▸ WHAT THE TASK REQUIRES
Go through the material and set down every line without alteration.
= = = =
(** * Information Exchange Server: registry and router

    A shallow embedding of [server.cpp]: the registration handshake and the
    receive loop of [handle_client], the router [route_tcp_message], the
    datagram fan-out [send_udp_broadcast] and the console command loop
    [handle_server_input], over the global map [active_clients]; and of
    the parts of [client.cpp] that talk to it: the start of [main] with
    [setup_udp_listener] and [setup_tcp_connection], and the input loop.

    Conventions.
    - [std::string] is [string]; a [char] is an [ascii] (a byte).
    - [std::map<std::string, ClientInfo>] is a [gmap string ClientInfo];
      its iteration order (ascending keys) is restored by sorting.
    - Socket descriptors and [int] values are [Z].
    - Everything the server does to the outside world (socket writes,
      datagrams, closing a descriptor, taking and releasing [clients_mutex],
      console lines) is appended, in program order, to the field [out] of
      the server state.
    - Whether a [send] or [sendto] that returns has succeeded is decided
      by the environment: a [Net] oracle that sees the whole history.  A
      stream write that does not return, because it raises SIGPIPE and so
      ends the process, is an event of the process ([Sigpipe]). *)

From stdpp Require Import base gmap strings list sorting fin_maps.
From Stdlib Require Import ZArith Ascii String Lia.

Local Open Scope string_scope.

(** ** [std::string] operations used by the server *)

Module Str.

(** [s.find(c)]: index of the first occurrence, [None] for [npos]. *)
Fixpoint find (c : ascii) (s : string) : option nat :=
  match s with
  | EmptyString => None
  | String a r => if Ascii.eqb a c then Some 0 else S <$> find c r
  end.

(** The first [n] characters of [s] (all of it when it is shorter). *)
Fixpoint take (n : nat) (s : string) : string :=
  match n, s with
  | S n', String a r => String a (take n' r)
  | _, _ => EmptyString
  end.
(** * Bank of Brown backend: the account store and its callers

    A shallow embedding of the balance-mutation code of the backend:
    - [dal.js] (the data-access layer over the MongoDB collection [users]),
    - [repositories/userRepository.js] with the Mongoose model [models/user.js],
    - the account routes of [controllers/accountController.js],
    - [middlewares/errorMiddleware.js], [middlewares/validationMiddleware.js]
      and [middlewares/authMiddleware.js],
    - the routes of [controllers/transactionController.js] and
      [controllers/userController.js].

    Conventions of the embedding.
    - The collection [users] is the list of its documents in insertion order;
      a document's position stands for its [_id], and the account an email
      designates is the first document with that email ([list_find]), the
      one [findOne] and [findOneAndUpdate] pick.  The connection is taken as
      established, so the store-level faults (connectivity, indexes) do not
      occur.
    - A JavaScript number is a double ([float], the binary64 numbers of the
      machine, with their rounding, their infinities and [NaN]): [$inc],
      [+=] and [-=] are the additions and the subtraction of doubles, and
      the comparisons are those of doubles, false on [NaN].  The integer
      encodings that BSON has for whole numbers are not told apart from the
      doubles of the same value.
    - A string is its UTF-8 bytes.
    - An [async] function is a function from the collection to the new
      collection and a completion (a returned value or a thrown error).
      [null] is [None].  A route is what one request does when no other
      request writes between its awaits; the route [/create], which looks
      up and then inserts, is given turn by turn as well.
    - [bcrypt] and [jsonwebtoken] are outside the code: what their calls
      give is a parameter of the function that makes the call.
    - Logging ([logger], [console.error]) changes nothing that is observed
      here and is dropped; the [catch] blocks that log and rethrow are kept
      as [try_catch] with a rethrowing handler. *)

From Stdlib Require Import ZArith String Ascii Bool Floats.
From stdpp Require Import base decidable option list strings gmap.

Local Open Scope string_scope.
Local Open Scope Z_scope.
Local Open Scope list_scope.

(** ** Documents of the collection [users] *)

(** The fields a user document can carry.  [dal.create] writes the first
    four; [accountType] and [accountNumber] belong to the Mongoose schema only
    and are absent ([None]) from a document the data-access layer created. *)
Record User : Type := mkUser {
  name : string;
  email : string;
  password : string;
  balance : float;
  accountType : option string;
  accountNumber : option string
}.

(** A JavaScript object holding some of the fields of a user: the [newData]
    of an update.  An absent key is [None]. *)
Record UserData : Type := mkUserData {
  new_name : option string;
  new_email : option string;
  new_password : option string;
  new_balance : option float;
  new_accountType : option string;
  new_accountNumber : option string
}.

(** The object literal [{ name, password }]. *)
Definition name_password (n p : string) : UserData :=
  {| new_name := Some n; new_email := None; new_password := Some p;
     new_balance := None; new_accountType := None; new_accountNumber := None |}.

(** The object literal [{ balance }]. *)
Definition only_balance (b : float) : UserData :=
  {| new_name := None; new_email := None; new_password := None;
     new_balance := Some b; new_accountType := None; new_accountNumber := None |}.

(** The update operator [{ $set: newData }]: every key of [newData] replaces
    the document's field, the other fields stay. *)
Definition set_fields (d : UserData) (u : User) : User :=
  {| name := default (name u) (new_name d);
     email := default (email u) (new_email d);
     password := default (password u) (new_password d);
     balance := default (balance u) (new_balance d);
     accountType :=
       match new_accountType d with Some t => Some t | None => accountType u end;
     accountNumber :=
       match new_accountNumber d with Some t => Some t | None => accountNumber u end |}.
= = = =
▸ ANSWER SPACE
(** * Information Exchange Server: registry and router

    A shallow embedding of [server.cpp]: the registration handshake and the
    receive loop of [handle_client], the router [route_tcp_message], the
    datagram fan-out [send_udp_broadcast] and the console command loop
    [handle_server_input], over the global map [active_clients]; and of
    the parts of [client.cpp] that talk to it: the start of [main] with
    [setup_udp_listener] and [setup_tcp_connection], and the input loop.

    Conventions.
    - [std::string] is [string]; a [char] is an [ascii] (a byte).
    - [std::map<std::string, ClientInfo>] is a [gmap string ClientInfo];
      its iteration order (ascending keys) is restored by sorting.
    - Socket descriptors and [int] values are [Z].
    - Everything the server does to the outside world (socket writes,
      datagrams, closing a descriptor, taking and releasing [clients_mutex],
      console lines) is appended, in program order, to the field [out] of
      the server state.
    - Whether a [send] or [sendto] that returns has succeeded is decided
      by the environment: a [Net] oracle that sees the whole history.  A
      stream write that does not return, because it raises SIGPIPE and so
      ends the process, is an event of the process ([Sigpipe]). *)

From stdpp Require Import base gmap strings list sorting fin_maps.
From Stdlib Require Import ZArith Ascii String Lia.

Local Open Scope string_scope.

(** ** [std::string] operations used by the server *)

Module Str.

(** [s.find(c)]: index of the first occurrence, [None] for [npos]. *)
Fixpoint find (c : ascii) (s : string) : option nat :=
  match s with
  | EmptyString => None
  | String a r => if Ascii.eqb a c then Some 0 else S <$> find c r
  end.

(** The first [n] characters of [s] (all of it when it is shorter). *)
Fixpoint take (n : nat) (s : string) : string :=
  match n, s with
  | S n', String a r => String a (take n' r)
  | _, _ => EmptyString
  end.
(** * Bank of Brown backend: the account store and its callers

    A shallow embedding of the balance-mutation code of the backend:
    - [dal.js] (the data-access layer over the MongoDB collection [users]),
    - [repositories/userRepository.js] with the Mongoose model [models/user.js],
    - the account routes of [controllers/accountController.js],
    - [middlewares/errorMiddleware.js], [middlewares/validationMiddleware.js]
      and [middlewares/authMiddleware.js],
    - the routes of [controllers/transactionController.js] and
      [controllers/userController.js].

    Conventions of the embedding.
    - The collection [users] is the list of its documents in insertion order;
      a document's position stands for its [_id], and the account an email
      designates is the first document with that email ([list_find]), the
      one [findOne] and [findOneAndUpdate] pick.  The connection is taken as
      established, so the store-level faults (connectivity, indexes) do not
      occur.
    - A JavaScript number is a double ([float], the binary64 numbers of the
      machine, with their rounding, their infinities and [NaN]): [$inc],
      [+=] and [-=] are the additions and the subtraction of doubles, and
      the comparisons are those of doubles, false on [NaN].  The integer
      encodings that BSON has for whole numbers are not told apart from the
      doubles of the same value.
    - A string is its UTF-8 bytes.
    - An [async] function is a function from the collection to the new
      collection and a completion (a returned value or a thrown error).
      [null] is [None].  A route is what one request does when no other
      request writes between its awaits; the route [/create], which looks
      up and then inserts, is given turn by turn as well.
    - [bcrypt] and [jsonwebtoken] are outside the code: what their calls
      give is a parameter of the function that makes the call.
    - Logging ([logger], [console.error]) changes nothing that is observed
      here and is dropped; the [catch] blocks that log and rethrow are kept
      as [try_catch] with a rethrowing handler. *)

From Stdlib Require Import ZArith String Ascii Bool Floats.
From stdpp Require Import base decidable option list strings gmap.

Local Open Scope string_scope.
Local Open Scope Z_scope.
Local Open Scope list_scope.

(** ** Documents of the collection [users] *)

(** The fields a user document can carry.  [dal.create] writes the first
    four; [accountType] and [accountNumber] belong to the Mongoose schema only
    and are absent ([None]) from a document the data-access layer created. *)
Record User : Type := mkUser {
  name : string;
  email : string;
  password : string;
  balance : float;
  accountType : option string;
  accountNumber : option string
}.

(** A JavaScript object holding some of the fields of a user: the [newData]
    of an update.  An absent key is [None]. *)
Record UserData : Type := mkUserData {
  new_name : option string;
  new_email : option string;
  new_password : option string;
  new_balance : option float;
  new_accountType : option string;
  new_accountNumber : option string
}.

(** The object literal [{ name, password }]. *)
Definition name_password (n p : string) : UserData :=
  {| new_name := Some n; new_email := None; new_password := Some p;
     new_balance := None; new_accountType := None; new_accountNumber := None |}.

(** The object literal [{ balance }]. *)
Definition only_balance (b : float) : UserData :=
  {| new_name := None; new_email := None; new_password := None;
     new_balance := Some b; new_accountType := None; new_accountNumber := None |}.

(** The update operator [{ $set: newData }]: every key of [newData] replaces
    the document's field, the other fields stay. *)
Definition set_fields (d : UserData) (u : User) : User :=
  {| name := default (name u) (new_name d);
     email := default (email u) (new_email d);
     password := default (password u) (new_password d);
     balance := default (balance u) (new_balance d);
     accountType :=
       match new_accountType d with Some t => Some t | None => accountType u end;
     accountNumber :=
       match new_accountNumber d with Some t => Some t | None => accountNumber u end |}.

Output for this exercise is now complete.